Sfruttando l’uscita PWM generata da un PIC è possibile realizzare un alimentatore boost seguendo lo schema di figura 2.
Alimentatore Boost
L’uscita PWM pilota Q1 il quale entrando in conduzione porta a massa L1. In questa fase L1 si carica con la corrente proveniente da Vcc.
Nella fase successiva, quando il segnale PWM è a livello basso, Q1 è interdetto e l’energia accumulata in L1 fluisce attraverso D1 e viene trasmessa a C2.
Per il dimensionamento del circuito è necessario determinare innanzitutto il duty cycle D del segnale PWM in base al rapporto Vout/Vin secondo la relazione:
Vout/Vin=1/(1-D)
L1 viene invece dimensionata in base alla corrente richiesta dal carico, dalla frequenza e dal duty cycle. La relazione è la seguente:
L1=[VinD(1-D)T]/2Io
Dove D è il duty cycle, T il periodo di commutazione del segnale PWM e Io la corrente di uscita. Il duty cycle non dovrà superare il 75% e la frequenza del segnale PWM dovrà essere compresa tra 10KHz e 100KHz.

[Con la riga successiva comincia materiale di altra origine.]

Lemma loadable_acceptable float (tokens : list string) (line : string) :
  NoDup tokens →
  loadable_row float (index_symbols tokens) (size (index_symbols tokens)) line →
  acceptable_row float (index_symbols tokens) (size (index_symbols tokens))
                 line.
Proof.
  intros Hnd (symbol & row & Hsplit & [i Hidx] & Hnum & Hlen).
  exists symbol, row, i. repeat split; try assumption.
  eapply index_symbols_lt; eauto.
Qed.

(** A data line for a row that the matrix does not have fails at its
    first entry. *)
Lemma load_row_no_such_row float idx line symbol tok rest
    (M : matrix) (n i : nat) :
  shape M n n → split line = symbol :: tok :: rest →
  idx !! symbol = Some i → (n ≤ i)%nat → numeric float tok →
  load_row float idx line M = Raise IndexError.
Proof.
  intros [Hlen _] Hsplit Hidx Hi [v Hv].
  unfold load_row. rewrite Hsplit, Hidx. cbn. rewrite Hv.
  unfold mbind, result_bind, np_set.
  rewrite lookup_ge_None_2 by lia. reflexivity.
Qed.

(** C8, amended: [load_matrix] fails at load time, and [main] with it
    before the engine runs, on these inputs.  A file with no line but
    comment lines raises [IndexError].  With a header, when the lines
    before a data line load, that line makes [load_matrix] raise
    [IndexError] when it is blank and [KeyError] when its leading symbol is
    not in the header alphabet.  For a header that repeats no symbol, of
    [n] symbols, a data line with a leading symbol of the header raises
    [ValueError] at its first entry that is no number, when at most [n]
    entries precede it, and [IndexError] when its first [n + 1] entries
    are numbers.  (For a header that repeats a symbol, a data line whose
    symbol has an index that is not below the number of distinct symbols
    raises [IndexError] at a first numeric entry.)  Missing rows and
    missing entries are not detected: for a header that repeats no symbol,
    a file whose data lines each start with a symbol of the header and
    hold at most [n] numeric entries loads into an [n] by [n] matrix, and
    every cell that no data line gives is 0. *)
Theorem C8_load_matrix_failures :
  ∀ (float : string → result Z) (self : ScoringScheme) (f : list string),
    (Forall is_comment f → load_matrix float self f = Raise IndexError)
    ∧ (∀ args e, args_matrix_file args = Some f →
                 load_matrix float (configure args) f = Raise e →
                 main float args = Raise e)
    ∧ ∀ headline rows,
        read_headline f = Ok (headline, rows) →
        let idx := index_symbols (split headline) in
        let n := size idx in
        (NoDup (split headline) → Forall (loadable_row float idx n) rows →
         ∃ M, load_matrix float self f = Ok (set_matrix self idx M)
              ∧ shape M n n
              ∧ ∀ i j, (i < n)%nat → (j < n)%nat →
                       cell_not_given idx rows i j → np_get M i j = Ok 0)
        ∧ ∀ pre line post (M : matrix),
            rows = pre ++ line :: post →
            for_each pre (load_row float idx) (np_zeros n n) = Ok M →
            (split line = [] → load_matrix float self f = Raise IndexError)
            ∧ (∀ symbol row,
                 split line = symbol :: row → idx !! symbol = None →
                 load_matrix float self f = Raise KeyError)
            ∧ (NoDup (split headline) →
               ∀ symbol good bad rest,
                 split line = symbol :: good ++ bad :: rest →
                 is_Some (idx !! symbol) →
                 Forall (numeric float) good → (length good ≤ n)%nat →
                 float bad = Raise ValueError →
                 load_matrix float self f = Raise ValueError)
            ∧ (NoDup (split headline) →
               ∀ symbol good extra rest,
                 split line = symbol :: good ++ extra :: rest →
                 is_Some (idx !! symbol) →
                 Forall (numeric float) good → length good = n →
                 numeric float extra →
                 load_matrix float self f = Raise IndexError)
            ∧ (∀ symbol i tok rest,
                 split line = symbol :: tok :: rest →
                 idx !! symbol = Some i → (n ≤ i)%nat →
                 numeric float tok →
                 load_matrix float self f = Raise IndexError).
Proof.
  intros float self f. split; [| split].
  { intros Hf. unfold load_matrix. rewrite (read_headline_comments f Hf).
    reflexivity. }
  { intros args e Hfile Hload. unfold main. rewrite Hfile, Hload.
    reflexivity. }
  intros headline rows Hhead idx n. split.
  { intros Hnd Hrows.
    destruct (load_rows_accept float idx n rows (np_zeros n n))
      as (M & HM & Hshape); [| apply np_zeros_shape |].
    { eapply Forall_impl; [exact Hrows |].
      intros line. apply loadable_acceptable. exact Hnd. }
    exists M. split; [| split; [exact Hshape |]].
    - unfold load_matrix. rewrite Hhead.
      unfold mbind at 1, result_bind at 1. cbn [fst snd].
      fold idx. fold n. rewrite HM. reflexivity.
    - intros i j Hi Hj Hnot.
      rewrite (load_rows_kept float idx rows i j _ M HM Hnot).
      apply np_zeros_get; assumption. }
  intros pre line post M -> Hpre.
  assert (Hshape : shape M n n).
  { eapply load_rows_shape; [apply np_zeros_shape | exact Hpre]. }
  assert (Hraise : ∀ e, load_row float idx line M = Raise e →
                        load_matrix float self f = Raise e).
  { intros e. apply (load_matrix_row_raises _ _ _ _ _ _ _ _ _ Hhead Hpre). }
  split; [| split; [| split; [| split]]].
  - intros Hsplit. apply Hraise. unfold load_row. rewrite Hsplit. reflexivity.
  - intros symbol row Hsplit Hidx. apply Hraise.
    unfold load_row. rewrite Hsplit, Hidx. reflexivity.
  - intros Hnd symbol good bad rest Hsplit [i Hidx] Hnum Hlen Hbad.
    pose proof (index_symbols_lt _ _ _ Hnd Hidx) as Hi.
    apply Hraise. unfold load_row. rewrite Hsplit, Hidx.
    apply (load_cells_ValueError float i n Hi); assumption.
  - intros Hnd symbol good extra rest Hsplit [i Hidx] Hnum Hlen Hextra.
    pose proof (index_symbols_lt _ _ _ Hnd Hidx) as Hi.
    apply Hraise. unfold load_row. rewrite Hsplit, Hidx.
    apply (load_cells_IndexError float i n Hi); assumption.
  - intros symbol i tok rest Hsplit Hidx Hi Htok. apply Hraise.
    eapply load_row_no_such_row; eauto.
Qed.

Una volta dimensionata l’induttanza L1, è possibile ricavare il ripple dell’intero sistema dato dalla relazione:
Iripple=VinDT/L1
Schema elettrico
La corrente di ripple non dovrà superare la corrente di saturazione dell’induttore, in tal caso sarà necessario ridimensionare il sistema scegliendo un valore maggiore per L1. Il duty cycle del segnale PWM viene variato dal microcontrollore al fine di mantenere costante la tensione di uscita. Per fare questo viene implementato un controllore PID firmware che legge una partizione della tensione di uscita attraverso il partitore R1, R2 e l’ingresso analogico AN0 del PIC e regola il duty cycle del segnale PWM.
Bel progetto!
Questo è uno schemino semplice semplice, per progetti più interessanti di alimentatori switching, ci sono delle applicazioni fatte con i DSPIC, ovviamente in casa Microchip Tech.
Però una buona base da dove partire 😉
Si, lo schema è semplice ma è allo stesso tempo la base degli switching di tipo boost (tensione di uscita maggiore di quella di ingresso). C’è l’induttore, dal quale si evince l’importanza della frequenza, e la retroazione tramite partitore resistivo e a/d converter, con il fondamentale lavoro del diodo D1 e del condensatore C2, in più è tutto gestito da un microcontroller.
Comprendere a fondo un circuito del genere è già un importante passo nel mondo dell’elettronica (e non mi riferisco solo agli hobbisti)
concordo in pieno!
Il PID con il micro lo rende veramente interessante per la sua semplicità di gestione. L1, Q1 e D1 di per se sono le parti principali di un boost. Uno schema simile con qualche accorgimento può essere fatto sostituendo Q1 con un mosfet, almeno credo…
Certamente si, lo schema è di riferimento, per gli switching in genere si utilizzano i Mosfet, più performanti a partire dall’RDSon molto bassa 😉
Gli integrati di nuova generazione, come il LM2577 della Texas Instruments, si basano su questo principio. Con questo circuito è possibile realizzare un alimentatore regolabile tramite GUI. Una considerazione fondamentale va fatta al diodo, necessita che sia con bassa tensione di soglia e alta velocità di commutazione; uno Schottky.
In passato ne ho costruito uno, che generava una tensione fissa ala variare del carico (variazioni di pochi mA), utilizzando un 12F675 programmato in ASM.